■ **WHAT IS BEING ASKED**
Pull every line with "post" from the data.

►

(** The parts of a generated line: a timestamp of 23 characters, one of
    the four devices (20 characters each), a signal with its type and a
    value; none of them holds a line break or a closing bracket. *)
Lemma generated_parts n line :
  generated_line n line ->
  exists ts device name type val,
    line = ts ++ " [Info] [" ++ device ++ "] [" ++ name ++ "] (" ++ type ++ ") : "
           ++ val ++ [NL]
    /\ length ts = 23%nat /\ length device = 20%nat
    /\ (21 <= length name + length type + length val <= 31)%nat
    /\ forallb plain ts = true /\ forallb plain device = true
    /\ forallb plain name = true /\ forallb plain type = true
    /\ forallb plain val = true.
Proof.
  intros (t & device & name & type & f & draw & Ea & Hd & Hs & ->).
  destruct (timestamp_23 (add_valid _ _ Ea)) as [Lts Pts].
  exists (Generator.drop_last3 (Datetime.strftime_Ymd_HMS_f t)), device, name, type,
    (Generator.call f draw).
  split; [reflexivity|]. split; [exact Lts|].
  assert (length device = 20%nat /\ forallb plain device = true) as [Ld Pd].
  { unfold Generator.devices in Hd. simpl in Hd.
    destruct Hd as [<-|[<-|[<-|[<-|[]]]]]; split; reflexivity. }
  split; [exact Ld|].
  assert ((21 <= length name + length type + length (Generator.call f draw) <= 31)%nat
          /\ forallb plain name = true /\ forallb plain type = true
          /\ forallb plain (Generator.call f draw) = true) as (Hl & Pn & Pt & Pv).
  { unfold Generator.signals in Hs. simpl in Hs.
    destruct Hs as [E|[E|[E|[E|[E|[E|[E|[]]]]]]]]; injection E as <- <- <-;
      cbn [Generator.call].
    - destruct (@randint_text 10 50 2 draw ltac:(lia) ltac:(simpl; lia) ltac:(lia)) as [P L].
      cbn [length]. repeat split; try reflexivity; try assumption; lia.
    - destruct (@randint_text 0 1000 4 draw ltac:(lia) ltac:(simpl; lia) ltac:(lia)) as [P L].
      cbn [length]. repeat split; try reflexivity; try assumption; lia.
    - pose proof (@choice_In str ["RUNNING"; "STOPPED"; "ERROR"; "STOPPING"] "" draw
                    ltac:(discriminate)) as Hc.
      simpl in Hc. destruct Hc as [<-|[<-|[<-|[<-|[]]]]];
        cbn [length]; repeat split; try reflexivity; lia.
    - pose proof (@choice_In str ["ON"; "OFF"] "" draw ltac:(discriminate)) as Hc.
      simpl in Hc. destruct Hc as [<-|[<-|[]]];
        cbn [length]; repeat split; try reflexivity; lia.
    - destruct (@randint_text 50 150 3 draw ltac:(lia) ltac:(simpl; lia) ltac:(lia)) as [P L].
      cbn [length]. repeat split; try reflexivity; try assumption; lia.
    - pose proof (@choice_In str ["ON"; "OFF"] "" draw ltac:(discriminate)) as Hc.
      simpl in Hc. destruct Hc as [<-|[<-|[]]];
        cbn [length]; repeat split; try reflexivity; lia.
    - pose proof (@choice_In str ["OK"; "WARNING"; "ERROR"] "" draw ltac:(discriminate)) as Hc.
      simpl in Hc. destruct Hc as [<-|[<-|[<-|[]]]];
        cbn [length]; repeat split; try reflexivity; lia. }
  repeat (split; [assumption|]). assumption.
Qed.

Lemma generated_line_length n line :
  generated_line n line -> 84 <= len line <= 94.
Proof.
  intros H. destruct (generated_parts H)
    as (ts & device & name & type & val & -> & Lts & Ld & Hl & _).
  unfold len. rewrite !length_app, Lts, Ld. cbn [length]. lia.
Qed.

(** ** No generated line is a record *)

Lemma word_not_space a : isword a = true -> isspace a = false.
Proof. destruct a as [[] [] [] [] [] [] [] []]; vm_compute; congruence. Qed.

Lemma ws_then_word_run ws a rest :
  forallb isspace ws = true -> isword a = true -> ws_then_word (ws ++ a :: rest) = true.
Proof.
  intros Hws Ha. induction ws as [|c ws IH]; simpl.
  - rewrite (word_not_space _ Ha). assumption.
  - simpl in Hws. apply andb_true_iff in Hws. destruct Hws as [Hc Hws].
    rewrite Hc. auto.
Qed.

Lemma bracket_then_word_app_r a b :
  bracket_then_word b = true -> bracket_then_word (a ++ b) = true.
Proof.
  intros H. induction a as [|c a IH]; [assumption|].
  cbn [app bracket_then_word]. rewrite IH. apply orb_true_r.
Qed.

Lemma bracket_then_word_skip a b :
  forallb Analyzer.not_rbracket a = true ->
  bracket_then_word (a ++ b) = bracket_then_word b.
Proof.
  intros H. induction a as [|c a IH]; [reflexivity|].
  simpl in H. apply andb_true_iff in H. destruct H as [Hc Ha].
  cbn [app bracket_then_word]. unfold Analyzer.not_rbracket in Hc.
  apply negb_true_iff in Hc. rewrite Hc. simpl. auto.
Qed.

(** A text with a part of the record shape has a closing bracket that is
    followed by white space and a word character. *)
Lemma record_shape_bracket_then_word s :
  has_part record_shape s -> bracket_then_word s = true.
Proof.
  intros (pre & w & post & -> &
          (ts & frac & ws1 & dev & ws2 & sig & -> & _ & _ & _ & _ & [Hn2 Hw2] & [Hns Hsig])).
  apply bracket_then_word_app_r.
  repeat rewrite <- app_assoc.
  do 3 apply bracket_then_word_app_r. simpl app.
  apply bracket_then_word_app_r.
  destruct ws2 as [|c ws2]; [contradiction|]. destruct sig as [|a sig]; [contradiction|].
  simpl in Hw2, Hsig. apply andb_true_iff in Hw2, Hsig.
  destruct Hw2 as [Hc Hw2]. destruct Hsig as [Ha _].
  cbn [app bracket_then_word]. rewrite Ascii.eqb_refl, Hc.
  rewrite (@ws_then_word_run ws2 a (sig ++ post) Hw2 Ha). reflexivity.
Qed.

Lemma plain_not_rbracket s :
  forallb plain s = true -> forallb Analyzer.not_rbracket s = true.
Proof.
  apply forallb_impl. intros c H. unfold plain in H. apply andb_true_iff in H. tauto.
Qed.

Lemma plain_no_break s : forallb plain s = true -> forallb no_break s = true.
Proof.
  apply forallb_impl. intros c H. unfold plain in H. apply andb_true_iff in H. tauto.
Qed.

Lemma generated_no_record n line : generated_line n line -> record_of line = None.
Proof.
  intros H. destruct (generated_parts H)
    as (ts & device & name & type & val & -> & _ & _ & _ & Pts & Pd & Pn & Pt & Pv).
  apply record_of_none_iff. intros Hp. apply record_shape_bracket_then_word in Hp.
  apply plain_not_rbracket in Pts, Pd, Pn, Pt, Pv.
  rewrite (@bracket_then_word_skip _ _ Pts) in Hp.
  change (bracket_then_word (" [Info] [" ++ device ++ "] [" ++ name ++ "] (" ++ type
                             ++ ") : " ++ val ++ [NL]))
    with (bracket_then_word (device ++ "] [" ++ name ++ "] (" ++ type
                             ++ ") : " ++ val ++ [NL])) in Hp.
  rewrite (@bracket_then_word_skip _ _ Pd) in Hp.
  change (bracket_then_word ("] [" ++ name ++ "] (" ++ type ++ ") : " ++ val ++ [NL]))
    with (bracket_then_word (name ++ "] (" ++ type ++ ") : " ++ val ++ [NL])) in Hp.
  rewrite (@bracket_then_word_skip _ _ Pn) in Hp.
  change (bracket_then_word ("] (" ++ type ++ ") : " ++ val ++ [NL]))
    with (bracket_then_word (type ++ ") : " ++ val ++ [NL])) in Hp.
  rewrite (@bracket_then_word_skip _ _ Pt) in Hp.
  change (bracket_then_word (") : " ++ val ++ [NL]))
    with (bracket_then_word (val ++ [NL])) in Hp.
  rewrite (@bracket_then_word_skip _ _ Pv) in Hp. discriminate Hp.
Qed.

◄

■ **RESULT**
  intros (pre & w & post & -> &
  rewrite (@ws_then_word_run ws2 a (sig ++ post) Hw2 Ha). reflexivity.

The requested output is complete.